Burns also helped Canada to the World Cup title this past September. In all, he has played at four World Championships (winning a silver in 2008) and one U20 (silver in 2004).
But now, as we play out the final quarter of the 2016/17 NHL season, Burns is on the cusp of accomplishing something great with his club team, the San Jose Sharks. He sits tied for third in the scoring race with Sidney Crosby and Brad Marchand, all three having 67 points. Patrick Kane is second with 68 points, and at the head of the pack is Connor McDavid with 72 points.
The focus is on Burns, though, because he is a defenceman, and blueliners don’t often produce offensively at the rate needed to put them in consideration for the Art Ross Trophy as leading scorer in the regular season.
Indeed, only six defencemen have finished in the top-ten of NHL scorers. Leading the way is Bobby Orr. The extraordinary Orr is the only D-man to have won the scoring title, a feat he accomplished, twice. In 1969/70, he led all players with 120 points, and in ‘74/‘75 he finished with 135 points. In all, he placed in the top ten for six years running, from 1969/70, through 74/75, before knee injuries ravaged his career.
New York Islanders Hall of Famer Denis Potvin made the top ten twice later in the 1970s, and Paul Coffey did so six times between 1983 and 1995. The only other defencemen to produce to this degree were Ray Bourque (1986/87), Al MacInnis (1990/91), and Brian Leetch (1991/92).

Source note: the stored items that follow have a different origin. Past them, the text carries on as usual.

(* ===== verification/ByteBits.v ===== *)
(** * Bit masks kept in byte arrays

    Three components keep one bit per object in an array of bytes: the space
    management extent and the dirty list (most significant bit first) and
    [_utilBitmapBase] (least significant bit first).  A byte array is a finite
    map from the index to the unsigned 8-bit pattern, and an index never
    written reads 0, which is the [memset] all three start from.  A C [CHAR]
    is signed here, but sign extension does not change the low eight bits,
    which are the only ones the code looks at.

    [BitMask] is the interface the clients are proved against. *)
From S2P Require Import Prelude.

Abbreviation bytes := (gmap Z Z).

Definition byte_at (d : bytes) (i : Z) : Z := default 0 (d !! i).

Lemma byte_at_insert d i x j :
  byte_at (<[i := x]> d) j = if decide (i = j) then x else byte_at d j.
Proof. unfold byte_at. rewrite lookup_insert. by case_decide. Qed.

(** ** One byte *)

Lemma testbit_u8 x k : 0 <= k < 8 -> Z.testbit (u8 x) k = Z.testbit x k.
Proof.
  intros. unfold u8. change 256 with (2 ^ 8).
  by rewrite Z.mod_pow2_bits_low by lia.
Qed.

Lemma testbit_one_shiftl k j :
  0 <= k -> 0 <= j -> Z.testbit (Z.shiftl 1 k) j = bool_decide (j = k).
Proof.
  intros. rewrite Z.shiftl_spec by lia.
  destruct (decide (j = k)) as [->|Hn].
  - rewrite Z.sub_diag, bool_decide_eq_true_2 by done. reflexivity.
  - rewrite bool_decide_eq_false_2 by done.
    destruct (Z.ltb_spec j k).
    + by rewrite Z.testbit_neg_r by lia.
    + rewrite Z.testbit_eqb by lia.
      rewrite Z.div_small; [done|]. split; [lia|].
      apply Z.pow_gt_1; lia.
Qed.

Lemma land_shiftr_1 x k : 0 <= k -> Z.land (Z.shiftr x k) 1 = Z.b2z (Z.testbit x k).
Proof.
  intros. change 1 with (Z.ones 1). rewrite Z.land_ones by lia.
  rewrite Z.testbit_spec' by lia. by rewrite shiftr_div by lia.
Qed.

Lemma byte_set_bit x k j :
  0 <= k < 8 -> 0 <= j < 8 ->
  Z.testbit (u8 (Z.lor x (Z.shiftl 1 k))) j =
  if decide (k = j) then true else Z.testbit x j.
Proof.
  intros. rewrite testbit_u8, Z.lor_spec, testbit_one_shiftl by lia.
  case_decide; case_bool_decide; subst; try done.
  - apply orb_true_r.
  - apply orb_false_r.
Qed.

Lemma byte_clear_bit x k j :
  0 <= k < 8 -> 0 <= j < 8 ->
  Z.testbit (u8 (Z.land x (Z.lnot (Z.shiftl 1 k)))) j =
  if decide (k = j) then false else Z.testbit x j.
Proof.
  intros.
  rewrite testbit_u8, Z.land_spec, Z.lnot_spec, testbit_one_shiftl by lia.
  case_decide; case_bool_decide; subst; try done; simpl.
  - apply andb_false_r.
  - apply andb_true_r.
Qed.

(** Splitting a bit number into its byte and its place in the byte. *)
Lemma bitnum_split n :
  0 <= n -> Z.shiftr n 3 = n / 8 /\ Z.land n 7 = n mod 8 /\ 0 <= n mod 8 < 8
            /\ n = n / 8 * 8 + n mod 8.
Proof.
  intros. rewrite shiftr_div by lia.
  change 7 with (Z.ones 3). rewrite Z.land_ones by lia.
  change (2 ^ 3) with 8.
  pose proof (Z.div_mod n 8). pose proof (Z.mod_pos_bound n 8). lia.
Qed.

(** ** The interface *)

Class BitMask (T : Type) := {
  bm_get : T -> Z -> Z;
  bm_set : T -> Z -> T;
  bm_clear : T -> Z -> T
}.

Class BitMaskLaws (T : Type) `{BitMask T} : Prop := {
  bm_get_01 : forall (t : T) i, 0 <= i -> bm_get t i = 0 \/ bm_get t i = 1;
  bm_get_set : forall (t : T) i j, 0 <= i -> 0 <= j ->
    bm_get (bm_set t i) j = if decide (i = j) then 1 else bm_get t j;
  bm_get_clear : forall (t : T) i j, 0 <= i -> 0 <= j ->
    bm_get (bm_clear t i) j = if decide (i = j) then 0 else bm_get t j
}.

(** The two loops over a run of pages. *)
Section Runs.
  Context {T : Type} `{BitMaskLaws T}.

Fixpoint bm_set_run (t : T) (a : Z) (n : nat) : T :=
  match n with
  | O => t
  | S n => bm_set_run (bm_set t a) (a + 1) n
  end.

Fixpoint bm_clear_run (t : T) (a : Z) (n : nat) : T :=
  match n with
  | O => t
  | S n => bm_clear_run (bm_clear t a) (a + 1) n
  end.

Lemma bm_get_set_run n : forall (t : T) a j, 0 <= a -> 0 <= j ->
  bm_get (bm_set_run t a n) j =
  if decide (a <= j < a + Z.of_nat n) then 1 else bm_get t j.
Proof.
  induction n as [|n IH]; intros t a j Ha Hj; simpl.
  - case_decide; [lia|done].
  - rewrite IH, bm_get_set by lia. repeat case_decide; try done; lia.
Qed.

Lemma bm_get_clear_run n : forall (t : T) a j, 0 <= a -> 0 <= j ->
  bm_get (bm_clear_run t a n) j =
  if decide (a <= j < a + Z.of_nat n) then 0 else bm_get t j.
Proof.
  induction n as [|n IH]; intros t a j Ha Hj; simpl.
  - case_decide; [lia|done].
  - rewrite IH, bm_get_clear by lia. repeat case_decide; try done; lia.
Qed.

End Runs.

(** ** Most significant bit first *)

Definition msb_get (d : bytes) (n : Z) : Z :=
  Z.land (Z.shiftr (byte_at d (Z.shiftr n 3)) (7 - Z.land n 7)) 1.

Definition msb_set (d : bytes) (n : Z) : bytes :=
  <[Z.shiftr n 3 :=
      u8 (Z.lor (byte_at d (Z.shiftr n 3)) (Z.shiftl 1 (7 - Z.land n 7)))]> d.

Definition msb_clear (d : bytes) (n : Z) : bytes :=
  <[Z.shiftr n 3 :=
      u8 (Z.land (byte_at d (Z.shiftr n 3))
                 (Z.lnot (Z.shiftl 1 (7 - Z.land n 7))))]> d.

Lemma msb_get_testbit d n :
  0 <= n -> msb_get d n = Z.b2z (Z.testbit (byte_at d (n / 8)) (7 - n mod 8)).
Proof.
  intros. destruct (bitnum_split n) as (E1&E2&?&?); [lia|].
  unfold msb_get. rewrite E1, E2. apply land_shiftr_1. lia.
Qed.

Lemma msb_get_set d i j :
  0 <= i -> 0 <= j ->
  msb_get (msb_set d i) j = if decide (i = j) then 1 else msb_get d j.
Proof.
  intros. rewrite !msb_get_testbit by lia.
  destruct (bitnum_split i) as (E1&E2&?&?); [lia|].
  destruct (bitnum_split j) as (?&?&?&?); [lia|].
  unfold msb_set. rewrite E1, E2, byte_at_insert.
  destruct (decide (i / 8 = j / 8)) as [Hq|Hq].
  - rewrite byte_set_bit, Hq by lia.
    repeat case_decide; try done; lia.
  - case_decide; [subst; done|done].
Qed.

Lemma msb_get_clear d i j :
  0 <= i -> 0 <= j ->
  msb_get (msb_clear d i) j = if decide (i = j) then 0 else msb_get d j.
Proof.
  intros. rewrite !msb_get_testbit by lia.
  destruct (bitnum_split i) as (E1&E2&?&?); [lia|].
  destruct (bitnum_split j) as (?&?&?&?); [lia|].
  unfold msb_clear. rewrite E1, E2, byte_at_insert.
  destruct (decide (i / 8 = j / 8)) as [Hq|Hq].
  - rewrite byte_clear_bit, Hq by lia.
    repeat case_decide; try done; lia.
  - case_decide; [subst; done|done].
Qed.

Lemma msb_get_01 d i : 0 <= i -> msb_get d i = 0 \/ msb_get d i = 1.
Proof. intros. rewrite msb_get_testbit by lia. destruct (Z.testbit _ _); auto. Qed.

(** ** Copies and little-endian words *)

(** [memcpy]: the list of bytes goes to offset [a]. *)
Fixpoint write_bytes (d : bytes) (a : Z) (l : list Z) : bytes :=
  match l with
  | [] => d
  | x :: l => write_bytes (<[a := x]> d) (a + 1) l
  end.

Fixpoint read_bytes (d : bytes) (a : Z) (n : nat) : list Z :=
  match n with
  | O => []
  | S n => byte_at d a :: read_bytes d (a + 1) n
  end.

Lemma byte_at_write_bytes l : forall d a j,
  byte_at (write_bytes d a l) j =
  if decide (a <= j < a + Z.of_nat (length l)) then nth (Z.to_nat (j - a)) l 0
  else byte_at d j.
Proof.
  induction l as [|x l IH]; intros d a j; simpl.
  - by rewrite decide_False by lia.
  - rewrite IH, byte_at_insert.
    destruct (decide (a = j)) as [->|].
    + rewrite decide_False, decide_True by lia. by rewrite Z.sub_diag.
    + repeat case_decide; try lia; try done.
      replace (Z.to_nat (j - a)) with (S (Z.to_nat (j - (a + 1)))) by lia. done.
Qed.

Lemma read_bytes_ext d d' n : forall a,
  (forall j, a <= j < a + Z.of_nat n -> byte_at d j = byte_at d' j) ->
  read_bytes d a n = read_bytes d' a n.
Proof.
  induction n as [|n IH]; intros a Hd; simpl; [done|].
  rewrite (Hd a) by lia. f_equal. apply IH. intros j Hj. apply Hd. lia.
Qed.

Lemma read_write_bytes l : forall d a,
  read_bytes (write_bytes d a l) a (length l) = l.
Proof.
  induction l as [|x l IH]; intros d a; simpl; [done|].
  rewrite IH. f_equal. rewrite byte_at_write_bytes, decide_False by lia.
  by rewrite byte_at_insert, decide_True.
Qed.

Lemma length_read_bytes d n : forall a, length (read_bytes d a n) = n.
Proof. induction n; intros; simpl; auto. Qed.

Definition u32_bytes (x : Z) : list Z :=
  [x mod 256; (x / 256) mod 256; (x / 65536) mod 256; (x / 16777216) mod 256].

Definition bytes_u32 (l : list Z) : Z :=
  match l with
  | b0 :: b1 :: b2 :: b3 :: _ => b0 + b1 * 256 + b2 * 65536 + b3 * 16777216
  | _ => 0
  end.

Definition read_u32 (d : bytes) (a : Z) : Z := bytes_u32 (read_bytes d a 4).
Definition write_u32 (d : bytes) (a x : Z) : bytes := write_bytes d a (u32_bytes x).

Lemma bytes_u32_bytes x : 0 <= x < 4294967296 -> bytes_u32 (u32_bytes x) = x.
Proof.
  intros Hx. unfold bytes_u32, u32_bytes.
  pose proof (Z.div_mod x 256 ltac:(lia)) as H0.
  pose proof (Z.div_mod (x / 256) 256 ltac:(lia)) as H1.
  pose proof (Z.div_mod (x / 65536) 256 ltac:(lia)) as H2.
  rewrite Z.div_div in H1, H2 by lia.
  change (256 * 256) with 65536 in H1. change (65536 * 256) with 16777216 in H2.
  rewrite (Z.mod_small (x / 16777216)); [lia|].
  split; [apply Z.div_pos; lia|apply Z.div_lt_upper_bound; lia].
Qed.

Lemma read_write_u32 d a x : 0 <= x < 4294967296 -> read_u32 (write_u32 d a x) a = x.
Proof.
  intros. unfold read_u32, write_u32.
  change 4%nat with (length (u32_bytes x)). rewrite read_write_bytes.
  by apply bytes_u32_bytes.
Qed.

Lemma bytes_u32_app l l' : (4 <= length l)%nat -> bytes_u32 (l ++ l') = bytes_u32 l.
Proof. destruct l as [|? [|? [|? [|? ?]]]]; simpl; intros; try lia; done. Qed.

Lemma read_u32_bytes d a n :
  (4 <= n)%nat -> read_u32 d a = bytes_u32 (read_bytes d a n).
Proof. intros. destruct n as [|[|[|[|n]]]]; try lia. done. Qed.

Coffey was the last defender to make the top ten, in 1994/95, a feat Burns is surely going to match some 22 years later. The closest anyone ever came to equaling Orr’s achievement was Coffey in 1983/84, when he finished second in scoring, but that is a misleading figure because although he accrued an astounding 126 points, teammate Wayne Gretzky finished with 205 points!
Why is Burns succeeding this year in a way he never has in this his 13th year in the league? For starters, he has offence in his DNA. When the Minnesota Wild drafted him 20th overall in 2003, he was a right winger with the Brampton Battalion in the OHL. Indeed, the Sharks used him as a forward for much of the two-year period 2012-14, but having a defenceman who can add offence is more valuable than a scoring winger, so the Sharks have kept him on the blueline whenever possible.

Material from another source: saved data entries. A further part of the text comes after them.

Lemma seg_free_range s p :
  seg_inv s -> seg_free s p ->
  ss_startExtent s <= p < ss_startExtent s + ss_totalSize s.
Proof.
  intros [] Hf. apply (fl_free_range _ _ _ _ si_wf0) in Hf. lia.
Qed.

(** No page is free exactly when the counter is zero. *)
Lemma seg_totalFree_zero s :
  seg_inv s -> ss_totalFree s = 0 <-> (forall p, ~ seg_free s p).
Proof.
  intros [_ _ _ Hwf _ ->]. unfold seg_free. split.
  - intros Hz p. destruct (ss_freeSpaceList s) as [|n l]; [by simpl; tauto|].
    simpl in *. pose proof (sumZ_nonneg _ (sizes_nonneg l)). lia.
  - intros Hf. destruct (ss_freeSpaceList s) as [|n l]; [done|].
    simpl in *. exfalso. apply (Hf (NODE_GETSTART n + ss_startExtent s)). lia.
Qed.

(** The free-position hint moves on only from an exhausted segment. *)
Definition freePos_after (s : dmsSegmentSpace) (freePos pos : Z) : Z :=
  if decide (ss_totalFree s = 0 /\ freePos = pos) then u32 (pos + 1) else freePos.

Definition in_run (a n p : Z) : Prop := a <= p < a + n.

#[export] Instance in_run_dec a n p : Decision (in_run a n p).
Proof. unfold in_run. apply _. Defined.

Definition seg_reserve_post (s : dmsSegmentSpace) (m : smeShared T)
    (n f0 rc found : Z) (s' : dmsSegmentSpace) (m' : smeShared T) : Prop :=
  (rc = SDB_OK /\
   ss_startExtent s <= found /\ found + n <= ss_startExtent s + ss_totalSize s /\
   (forall p, in_run found n p -> seg_free s p) /\
   (forall p, seg_free s' p <-> seg_free s p /\ ~ in_run found n p) /\
   (forall p, 0 <= p -> bm_get (sh_SME m') p =
      if decide (in_run found n p) then 1 else bm_get (sh_SME m) p) /\
   sh_totalFree m' = atomic_sub (sh_totalFree m) n /\
   ss_totalFree s' = ss_totalFree s - n) \/
  (rc = SDB_DMS_NOSPC /\ found = f0 /\ s' = s /\ sh_SME m' = sh_SME m /\
   sh_totalFree m' = sh_totalFree m /\
   (forall a, ~ (forall p, in_run a n p -> seg_free s p))).

Lemma seg_reservePages_spec s m n f0 pos rc found s' m' :
  seg_inv s -> 0 < n < 65536 ->
  seg_reservePages s m n f0 pos = (rc, found, s', m') ->
  seg_inv s' /\ ss_startExtent s' = ss_startExtent s /\
  ss_totalSize s' = ss_totalSize s /\
  sh_freePos m' = freePos_after s (sh_freePos m) pos /\
  seg_reserve_post s m n f0 rc found s' m'.
Proof.
  intros Hinv Hn. unfold seg_reservePages.
  set (m1 := if 0 =? ss_totalFree s then _ else m).
  assert (sh_SME m1 = sh_SME m /\ sh_totalFree m1 = sh_totalFree m /\
          sh_freePos m1 = freePos_after s (sh_freePos m) pos) as (E1&E2&E3).
  { subst m1. unfold freePos_after, atomic_compareAndSwap.
    destruct (Z.eqb_spec 0 (ss_totalFree s)); simpl; [|case_decide; [lia|done]].
    destruct (Z.eqb_spec (sh_freePos m) pos); simpl; case_decide; try done; lia. }
  clearbody m1. pose proof Hinv as [Ht Hs0 He Hwf Hmax Hsum].
  assert (maxZ (sizes (ss_freeSpaceList s)) < n ->
          forall a, ~ (forall p, in_run a n p -> seg_free s p)) as Hno.
  { intros Hlt a Hrun.
    destruct (fl_run_in_node _ _ _ (a - ss_startExtent s) n Hwf) as (nd&Hin&?&?); [lia| |].
    - intros p Hp. specialize (Hrun (p + ss_startExtent s)).
      unfold seg_free in Hrun. rewrite Z.add_simpl_r in Hrun.
      apply Hrun. unfold in_run. lia.
    - assert (NODE_GETSIZE nd <= maxZ (sizes (ss_freeSpaceList s))); [|lia].
      apply maxZ_ub. apply list_elem_of_In, in_map, list_elem_of_In. done. }
  destruct (Z.ltb_spec (ss_maxNode s) n).
  { intros [= <- <- <- <-]. split_and!; try done. right.
    split_and!; try done. apply Hno. lia. }
  destruct (reserve_scan (ss_freeSpaceList s) n) as [[[f o] l']|] eqn:E.
  2: { exfalso. apply reserve_scan_None in E as [|E]; [lia|].
       rewrite E in Hmax. simpl in Hmax. lia. }
  intros [= <- <- <- <-].
  destruct (reserve_scan_Some _ 0 (ss_totalSize s) n f o l' Hwf)
    as (?&?&?&Hwf'&Hrun&Hfree&Hs&Ho&Hm); try done; try lia.
  pose proof (sumZ_nonneg _ (sizes_nonneg l')).
  pose proof (fl_sum_le (ss_freeSpaceList s) (ss_totalSize s) ltac:(lia) Hwf).
  assert (u16 (ss_totalFree s - n) = sumZ (sizes l')) as Etf by (rewrite u16_id; lia).
  simpl. split_and!; try done.
  - split; simpl; try done. destruct (Z.eqb_spec o (ss_maxNode s)).
    + apply seg_resetMax_spec.
    + rewrite Hm; lia.
  - left. rewrite i32_id by lia. rewrite u32_id by lia.
    split_and!; try done; try lia.
    + intros p Hp. apply Hrun. unfold in_run in Hp. lia.
    + intros p. unfold seg_free. simpl. rewrite Hfree. unfold in_run.
      split; intros [? ?]; (split; [done|lia]).
    + intros p Hp. simpl. rewrite bm_get_set_run, E1 by lia.
      rewrite Z2Nat.id by lia. done.
    + simpl. by rewrite E2.
    + simpl. lia.
Qed.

Second, Burns is both a tremendous shooter and a skilled passer. He sees the ice as well as any defenceman and is smart about deciding when to pass or shoot. He also is logging plenty of ice time. His 24:55 average per game puts him 10th among all players this season.
At 6’5” and 230 pounds, and a beard that only adds to his intimidating presence, Burns can play physically and create space and scoring chances simply because of his size. Not many players – forwards or defemcemen – can do that.

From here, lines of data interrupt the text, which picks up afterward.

Lemma reserve_loop_spec n : forall m numPages found pos rc found' segs' sh',
  mgr_inv m -> 0 < numPages < 65536 -> 0 <= pos ->
  sh_freePos (sm_shared m) <= pos ->
  Z.of_nat n = Z.of_nat (length (sm_segments m)) - pos ->
  reserve_loop n (sm_segments m) (sm_shared m) numPages found pos
    = (rc, found', segs', sh') ->
  rc = SDB_OK /\ mgr_inv (mkMgr segs' sh') /\ length segs' = length (sm_segments m) /\
  reserve_outcome m numPages pos found' sh'.
Proof.
  induction n as [|n IH]; intros m numPages found pos rc found' segs' sh'
    Hinv Hn Hpos Hfp Hlen; simpl.
  - intros [= <- <- <- <-]. split_and!; [done|by destruct m|done|].
    right. split_and!; try done. intros k s a Hk Hs.
    pose proof (lookup_lt_Some _ _ _ Hs). lia.
  - destruct (lookup_lt_is_Some_2 (sm_segments m) (Z.to_nat pos)) as [s Hs]; [lia|].
    rewrite Hs. pose proof (mi_segs _ Hinv _ _ Hs) as Hat.
    pose proof (sa_start _ _ _ Hat) as Est. pose proof (sa_total _ _ _ Hat) as Eto.
    pose proof (geo_ok_pages _ Hgeo).
    rewrite Z2Nat.id in Est by lia.
    destruct (freePos_after_bounds _ _ _ Hinv Hs Hpos Hfp) as (Hb1&Hb2&Hb3&Hb4).
    destruct (seg_reservePages s (sm_shared m) numPages found pos)
      as [[[rc1 f1] s1] sh1] eqn:E.
    destruct (seg_reservePages_spec _ _ _ _ _ _ _ _ _ (sa_inv _ _ _ Hat) Hn E)
      as (Hi1&Es1&Et1&Efp&[(->&?&?&Hrun&Hfree&Hbits&Htot&Htf)|(->&->&->&Esme&Etot&Hno)]).
    + simpl. intros [= <- <- <- <-].
      pose proof (mgr_total_bound _ Hinv) as Hmb.
      pose proof (seg_at_totalFree _ _ _ Hat) as Hstf.
      pose proof (seg_at_reserved _ _ _ _ _ _ _ Hinv Hs Hi1 Es1 Et1 Hfree Hbits) as Hat1.
      pose proof (seg_at_totalFree _ _ _ Hat1) as Hstf1.
      pose proof (mgr_total_ge _ _ _ Hinv Hs) as Hge.
      assert (sh_totalFree sh1 = sh_totalFree (sm_shared m) - numPages) as Htot1.
      { rewrite Htot. unfold atomic_sub, DMS_MAX_PG in *. apply u32_id. lia. }
      split_and!; [done| |by rewrite length_insert|].
      * eapply mgr_inv_update; eauto; try lia.
        -- intros p Hp Hout. rewrite Hbits by lia. case_decide as Hc; [|done].
           unfold in_run in Hc. nia.
        -- intros j x Hj Hlt. destruct (decide (j = Z.to_nat pos)) as [->|].
           ++ rewrite list_lookup_insert_eq in Hj by lia. simplify_eq. lia.
           ++ rewrite list_lookup_insert_ne in Hj by done. eapply Hb4; [done|lia].
      * left. split_and!; try done; [nia|]. split.
        -- exists (Z.to_nat pos). rewrite Z2Nat.id by lia. split_and!; lia.
        -- intros p Hp. apply (sa_agrees _ _ _ Hat); [unfold in_run in Hp; lia|].
           by apply Hrun.
    + simpl. rewrite list_insert_id by done. intros Hloop.
      set (m1 := mkMgr (sm_segments m) sh1).
      assert (mgr_inv m1) as Hinv1
        by (apply mgr_inv_freePos; try done; rewrite Efp; done || lia).
      destruct (IH m1 numPages found (pos + 1) rc found' segs' sh' Hinv1)
        as (->&?&?&Hout); simpl; try lia; [done|].
      split_and!; try done. unfold reserve_outcome, free_run in *. simpl in Hout.
      rewrite Esme, Etot in Hout. destruct Hout as [|(->&?&?&Hk)]; [by left|right].
      split_and!; try done. intros k x a Hge Hx.
      destruct (decide (k = Z.to_nat pos)) as [->|]; [|eapply Hk; [|done]; lia].
      simplify_eq. apply Hno.
Qed.

(** [reservePages] as an operation on the mask: it succeeds, and either takes
    [numPages] free pages of one segment, or reports [DMS_INVALID_EXTENT]
    with the mask unchanged, which happens only when no segment has that many
    consecutive free pages. *)
Lemma mgr_reservePages_mask m numPages found0 rc found segNum m' :
  mgr_inv m -> 0 < numPages < 65536 ->
  mgr_reservePages m numPages found0 = (rc, found, segNum, m') ->
  rc = SDB_OK /\ mgr_inv m' /\
  length (sm_segments m') = length (sm_segments m) /\
  ((free_run m found numPages /\ 0 <= found /\
    (forall p, 0 <= p -> bm_get (sh_SME (sm_shared m')) p =
       if decide (in_run found numPages p) then DMS_SME_ALLOCATED
       else bm_get (sh_SME (sm_shared m)) p) /\
    mgr_totalFree m' = mgr_totalFree m - numPages) \/
   (found = DMS_INVALID_EXTENT /\ sh_SME (sm_shared m') = sh_SME (sm_shared m) /\
    mgr_totalFree m' = mgr_totalFree m /\
    forall a, ~ free_run m a numPages)).
Proof.
  intros Hinv Hn. unfold mgr_reservePages, mgr_totalFree, atomic_fetch.
  destruct (reserve_loop _ _ _ _ _ _) as [[[rc1 f1] segs1] sh1] eqn:E.
  intros [= <- <- <- <-]. pose proof (mi_pos _ Hinv).
  apply reserve_loop_spec in E as (->&?&?&Hout); try done; try lia.
  split_and!; try done. destruct Hout as [|(->&Esme&Etot&Hno)]; [left; naive_solver|right].
  split_and!; try done. intros a [(k&?&?&Hk) Hbits].
  destruct (lookup_lt_is_Some_2 _ _ Hk) as [s Hs].
  pose proof (mi_segs _ Hinv _ _ Hs) as Hat.
  assert (forall p, in_run a numPages p -> seg_free s p) as Hrun.
  { intros p Hp. apply (sa_agrees _ _ _ Hat); [|by apply Hbits].
    rewrite (sa_start _ _ _ Hat), (sa_total _ _ _ Hat). unfold in_run in Hp. lia. }
  destruct (decide (sh_freePos (sm_shared m) <= Z.of_nat k)).
  - by eapply Hno.
  - pose proof (mi_full _ Hinv _ _ Hs ltac:(lia)) as Hz.
    apply (seg_totalFree_zero _ (sa_inv _ _ _ Hat)) with (p := a) in Hz.
    apply Hz, Hrun. unfold in_run. lia.
Qed.

(** *** [releasePages] *)

Lemma segment_of (start : Z) :
  0 <= start < DMS_MAX_PG ->
  u32 (Z.shiftr start (geo_segmentPagesSquare geo)) = start / P /\
  0 <= start / P < DMS_MAX_PG.
Proof.
  intros Hs. destruct Hgeo as [Hsq Hp]. pose proof (geo_ok_pages _ Hgeo).
  rewrite shiftr_div by lia. rewrite <- Hp.
  assert (0 <= start / P) by (apply Z.div_pos; lia).
  assert (start / P <= start) by (apply Z.div_le_upper_bound; nia).
  unfold DMS_MAX_PG in *. split; [apply u32_id|]; lia.
Qed.

Lemma in_one_segment_div (m : dmsSMEMgr T) a n :
  0 <= a -> 0 < n ->
  in_one_segment m a n <->
  a + n <= (a / P + 1) * P /\ a / P < Z.of_nat (length (sm_segments m)).
Proof.
  intros Ha Hn. pose proof (geo_ok_pages _ Hgeo).
  pose proof (Z.div_mod a P ltac:(lia)). pose proof (Z.mod_pos_bound a P ltac:(lia)).
  assert (0 <= a / P) by (apply Z.div_pos; lia). split.
  - intros (k&?&?&?). assert (a / P = Z.of_nat k) as -> by nia. lia.
  - intros [? ?]. exists (Z.to_nat (a / P)). rewrite Z2Nat.id by lia. lia.
Qed.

And, Burns is the anchor on the team’s power play. Indeed, 7 of his 27 goals have come on the power play and 19 of his 65 points are with the extra man. The Sharks are a talented, offensive-minded team, and Burns is a key part of that offence under coach Peter DeBoer.
Last year the Sharks went to the Stanley Cup finals, losing to Pittsburgh in six games. The team has its sights set on getting as far, and then winning it all this year, and key to their chances is Burns’s play from the blueline.
The team has 19 games left in the season, but before the playoffs start Burns has the chance to chase Coffey, and maybe even Orr. No matter how you slice it, he is having a season for the ages.